Con il terzo motivo si denunzia, infine, in riferimento all'art. 360 n.ri 3 e 5 cpc, violazione e falsa applicazione degli artt. 115 e 116 c.p.c., nonché omessa e insufficiente motivazione su un punto decisivo della controversia.
Lamentano i ricorrenti che il giudice del gravame, come già il primo giudice, non abbia ammesso la richiesta prova testimoniale tendente a dimostrare la circostanza che la Del DI aveva realizzato il suo secondo piano successivamente alla realizzazione del loro fabbricato.
Anche tale ultima doglianza non si sottrae alla sorte delle precedenti.
Invero, a parte la considerazione che essa si incentra ancora una volta sulla questione della natura artigianale o residenziale delle costruzioni confinanti e delle sue conseguenti implicazioni, questione di cui si è evidenziata l'inammissibilità in questa sede in occasione della disamina del primo motivo di ricorso, va osservato che la irrilevanza della circostanza che i AL-IA intendevano provare per testi è stata insindacabilmente affermata con motivazione del tutto adeguata ed esente da vizi logici dal giudice del gravame di merito, in conformità alla statuizione espressa dal primo giudice.
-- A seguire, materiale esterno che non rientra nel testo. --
(** * chroma_learning.py: chroma templates, mini-batch shuffler, data
      preparation, SGD step and training loop, embedded in Rocq.

    Python integers are [Z], numpy integer arrays are [list Z], dictionaries
    are [gmap], exceptions are an explicit [result] type.  Template values
    are exact rationals [Q]; the float tensors of the network are kept
    abstract behind the [Theano] interface. *)

From Stdlib Require Import ZArith QArith Qabs Lia Ascii String.
From stdpp Require Import base option list gmap strings.

Open Scope Z_scope.

(** ** Python exceptions and results *)

Inductive exn :=
  | IndexError | KeyError | ValueError | ZeroDivisionError | KeyboardInterrupt.

(** The outcome of running a piece of code: a value, a raised exception, or
    [OutOfFuel] when a bounded unrolling of a [while] loop was too short. *)
Inductive result (A : Type) :=
  | Ok (a : A)
  | Raise (e : exn)
  | OutOfFuel.
Arguments Ok {A} a.
Arguments Raise {A} e.
Arguments OutOfFuel {A}.

#[global] Instance result_ret : MRet result := λ A a, Ok a.
#[global] Instance result_bind : MBind result := λ A B f m,
  match m with Ok a => f a | Raise e => Raise e | OutOfFuel => OutOfFuel end.
#[global] Instance result_fmap : FMap result := λ A B f m,
  match m with Ok a => Ok (f a) | Raise e => Raise e | OutOfFuel => OutOfFuel end.

Definition is_ok {A} (r : result A) : Prop := ∃ a, r = Ok a.

(** [for x in xs: body], threading the variables the body assigns. *)
Fixpoint for_each {A S} (xs : list A) (body : A → S → result S) (s : S)
    : result S :=
  match xs with
  | [] => Ok s
  | x :: xs' => s' ← body x s; for_each xs' body s'
  end.

(** [[f(x) for x in xs]] where [f] may raise. *)
Fixpoint map_result {A B} (f : A → result B) (xs : list A) : result (list B) :=
  match xs with
  | [] => Ok []
  | x :: xs' => y ← f x; ys ← map_result f xs'; Ok (y :: ys)
  end.

(** [range(n)]: empty when [n <= 0]. *)
Definition range (n : Z) : list Z := seqZ 0 n.

(** [a[i]] for a Python list or a one-dimensional numpy array and an integer
    [i]: negative indices count from the end, anything else out of range
    raises IndexError. *)
Definition getitem {A} (a : list A) (i : Z) : result A :=
  let n := Z.of_nat (length a) in
  let j := if bool_decide (i < 0) then i + n else i in
  if bool_decide (0 ≤ j < n) then
    match a !! Z.to_nat j with Some x => Ok x | None => Raise IndexError end
  else Raise IndexError.

(** [a[idx]] for an integer index array [idx] (numpy fancy indexing). *)
Definition np_take {A} (a : list A) (idx : list Z) : result (list A) :=
  map_result (getitem a) idx.

(** [d[k]] for a dictionary: KeyError when the key is absent. *)
Definition dict_getitem {V} (d : gmap string V) (k : string) : result V :=
  match d !! k with Some v => Ok v | None => Raise KeyError end.

(** [int(v)] for a one-character string [v]: the decimal digits convert,
    every other character raises ValueError. *)
Definition int_of_char (v : ascii) : result Z :=
  let c := Z.of_N (N_of_ascii v) in
  if bool_decide (48 ≤ c ≤ 57) then Ok (c - 48) else Raise ValueError.

(** ** TemplateGenerator *)

(** [np.arange(12)] *)
Definition position_idx : list Z := range 12.

(** [np.ones(12)]; the entries become rationals when [np.array(templates)]
    builds the float matrix. *)
Definition np_ones (n : Z) : list Z := replicate (Z.to_nat n) 1.

(** [qual_array[(position_idx - root_idx) % 12]]; Python's and numpy's [%]
    with a positive divisor is the floor modulus, as is [Z.modulo]. *)
Definition rotate (qual_array : list Z) (root_idx : Z) : result (list Z) :=
  np_take qual_array ((λ p, (p - root_idx) `mod` 12) <$> position_idx).

(** [np.array(templates)]: the integer rows and the row of ones become one
    matrix of floats, here of rationals. *)
Definition np_array (templates : list (list Z)) : list (list Q) :=
  (λ row : list Z, inject_Z <$> row) <$> templates.

(** The sum of a row, [row.sum()]. *)
Definition row_sum (row : list Q) : Q := foldr Qplus 0%Q row.

(** Modelled from the spec: [CT.lp_norm] of dltutorial.chroma_tools is not
    among the sources.  The spec has every produced vector normalised to sum
    to 1 (unit L1 norm): with [p = 1] each row is divided by the sum of the
    absolute values of its entries.  Arithmetic is exact; a row of zeros is
    left as zeros ([x / 0 = 0] in [Q]). *)
Definition normalize_row (row : list Q) : list Q :=
  (λ v, v / row_sum (Qabs <$> row))%Q <$> row.

Definition lp_norm1 (x : list (list Q)) : list (list Q) :=
  normalize_row <$> x.

Section TemplateGenerator.
  (** [CT.QUALITIES] and [CT.QUALITY_MAP] of dltutorial.chroma_tools are not
      among the sources: the ordered vocabulary of quality names and the
      map from a name to its pitch-class bit string are parameters. *)
  Variable QUALITIES : list string.
  Variable QUALITY_MAP : gmap string string.

(** The bit vector of the quality at [qual_idx]:
    [np.array([int(v) for v in CT.QUALITY_MAP[CT.QUALITIES[qual_idx]]])]. *)
Definition quality_array (qual_idx : Z) : result (list Z) :=
  quality ← getitem QUALITIES qual_idx;
  bits ← dict_getitem QUALITY_MAP quality;
  map_result int_of_char (String.list_ascii_of_string bits).

(** The inner loop: [for root_idx in range(12): templates.append(...)]. *)
Definition append_roots (qual_array : list Z) (templates : list (list Z))
    : result (list (list Z)) :=
  for_each (range 12)
    (λ root_idx templates,
       row ← rotate qual_array root_idx; Ok (templates ++ [row]))
    templates.

(** The twelve rows one pass of the outer loop appends. *)
Definition quality_block (qual_idx : Z) : result (list (list Z)) :=
  qual_array ← quality_array qual_idx;
  map_result (rotate qual_array) (range 12).

(** The list [templates] as it stands before normalisation (lines 67-78). *)
Definition raw_templates (num_qualities : Z) : result (list (list Z)) :=
  templates ← for_each (range num_qualities)
    (λ qual_idx templates,
       qual_array ← quality_array qual_idx;
       append_roots qual_array templates)
    [];
  Ok (templates ++ [np_ones 12]).

Definition generate_chroma_templates (num_qualities : Z)
    : result (list (list Q)) :=
  templates ← raw_templates num_qualities;
  Ok (lp_norm1 (np_array templates)).

End TemplateGenerator.

(** The vocabulary is usable when it lists 13 names and every name maps to
    a string of 12 binary digits with at least one pitch class set. *)
Definition bits_ok (bits : string) : bool :=
  let cs := String.list_ascii_of_string bits in
  bool_decide (length cs = 12%nat)
  && forallb (λ c, bool_decide (c = "0"%char) || bool_decide (c = "1"%char)) cs
  && existsb (λ c, bool_decide (c = "1"%char)) cs.

Definition vocabulary_ok (QUALITIES : list string)
    (QUALITY_MAP : gmap string string) : bool :=
  bool_decide (length QUALITIES = 13%nat)
  && forallb (λ q, from_option bits_ok false (QUALITY_MAP !! q)) QUALITIES.

(** The integer a binary digit converts to. *)
Definition bit_of (c : ascii) : Z :=
  if bool_decide (c = "1"%char) then 1 else 0.

(** Modelled from the spec: the tables of dltutorial.chroma_tools, with the
    quality names in the order the docstring of [generate_chroma_templates]
    gives and, for each, the pitch classes of the chord built on root 0. *)
Definition CT_QUALITIES : list string :=
  ["maj"; "min"; "maj7"; "min7"; "7"; "maj6"; "min6"; "dim"; "aug"; "sus4";
   "sus2"; "hdim7"; "dim7"]%string.

Definition CT_QUALITY_MAP : gmap string string :=
  list_to_map
    [("maj", "100010010000"); ("min", "100100010000");
     ("maj7", "100010010001"); ("min7", "100100010010");
     ("7", "100010010010"); ("maj6", "100010010100");
     ("min6", "100100010100"); ("dim", "100100100000");
     ("aug", "100010001000"); ("sus4", "100001010000");
     ("sus2", "101000010000"); ("hdim7", "100100100010");
     ("dim7", "100100100100")]%string.

(** ** BatchSampler *)

(** A value stored in a numpy [int32] cell wraps around modulo 2^32. *)
Definition wrap32 (z : Z) : Z := (z + 2 ^ 31) `mod` 2 ^ 32 - 2 ^ 31.

(** [np.arange(n, dtype=np.int32)] *)
Definition arange_int32 (n : Z) : list Z := wrap32 <$> range n.

(** The variables a suspended [data_shuffler] generator holds between two
    pulls, together with the state of numpy's global random generator, which
    [np.random.shuffle] reads and advances. *)
Record shuffler (rng : Type) := Shuffler {
  sample_idx : list Z;
  read_ptr : Z;
  np_random : rng;
}.
Arguments Shuffler {rng}.
Arguments sample_idx {rng}.
Arguments read_ptr {rng}.
Arguments np_random {rng}.

Section BatchSampler.
  Context {X Y rng : Type}.
  (** [np.random.shuffle]: the reordered array and the advanced generator. *)
  Variable shuffle : list Z → rng → list Z * rng.
  Variable data : list X.
  Variable labels : list Y.
  Variable batch_size : Z.

Definition num_samples : Z := Z.of_nat (length data).

(** Lines 99-101: the state in which the generator enters [while True]. *)
Definition data_shuffler (g : rng) : shuffler rng :=
  Shuffler (arange_int32 num_samples) num_samples g.

(** Lines 107-108. *)
Definition reshuffle (s : shuffler rng) : shuffler rng :=
  let '(idx, g) := shuffle (sample_idx s) (np_random s) in
  Shuffler idx 0 g.

(** The test of line 106. *)
Definition exhausted (s : shuffler rng) : bool :=
  bool_decide (num_samples ≤ read_ptr s).

(** Lines 106-111, one pass of the inner loop: the dataset index read, the
    pair appended to the batch, and the state after [read_ptr += 1]. *)
Definition draw (s : shuffler rng) : result (Z * (X * Y) * shuffler rng) :=
  let s := (if exhausted s then reshuffle s else s) in
  i ← getitem (sample_idx s) (read_ptr s);
  x ← getitem data i;
  y ← getitem labels i;
  Ok (i, (x, y), Shuffler (sample_idx s) (read_ptr s + 1) (np_random s)).

(** Lines 105-111: [while len(x_m) < batch_size], unrolled [fuel] times. *)
Fixpoint fill (fuel : nat) (x_m : list X) (y_m : list Y) (s : shuffler rng)
    : result (list X * list Y * shuffler rng) :=
  if bool_decide (Z.of_nat (length x_m) < batch_size) then
    match fuel with
    | O => OutOfFuel
    | S fuel' =>
        '(_, (x, y), s') ← draw s;
        fill fuel' (x_m ++ [x]) (y_m ++ [y]) s'
    end
  else Ok (x_m, y_m, s).

(** One pull of the generator: lines 104-112 up to the [yield]. *)
Definition next (s : shuffler rng)
    : result (list X * list Y * shuffler rng) :=
  fill (Z.to_nat batch_size) [] [] s.

(** [n] consecutive single-index draws: the indices read, with the pairs
    they select, and the state left. *)
Fixpoint draws (n : nat) (s : shuffler rng)
    : result (list (Z * (X * Y)) * shuffler rng) :=
  match n with
  | O => Ok ([], s)
  | S n' =>
      '(i, xy, s') ← draw s;
      '(rest, s'') ← draws n' s';
      Ok ((i, xy) :: rest, s'')
  end.

(** The state in which a draw reads its index: reshuffled first when the
    cursor is at the end. *)
Definition refreshed (s : shuffler rng) : shuffler rng :=
  if exhausted s then reshuffle s else s.

(** What every state of a running generator satisfies: the index array is
    a reordering of [0 .. num_samples-1] and the cursor is within it. *)
Definition shuffler_inv (s : shuffler rng) : Prop :=
  sample_idx s ≡ₚ range num_samples ∧ 0 ≤ read_ptr s ≤ num_samples.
Alla stregua delle svolte argomentazioni il proposto ricorso va respinto nella sua integralità con la condanna dei ricorrenti, in solido, alle spese di questo giudizio, liquidate come da dispositivo.
P.Q.M.
La Corte, rigetta il ricorso e condanna il ricorrenti, in solido, al pagamento, in favore di EN del DI, delle spese del presente giudizio, che liquida in L. 227.600 oltre a L.
4.000.000 per onorari.
Così deciso in Roma, il 29 ottobre 1998.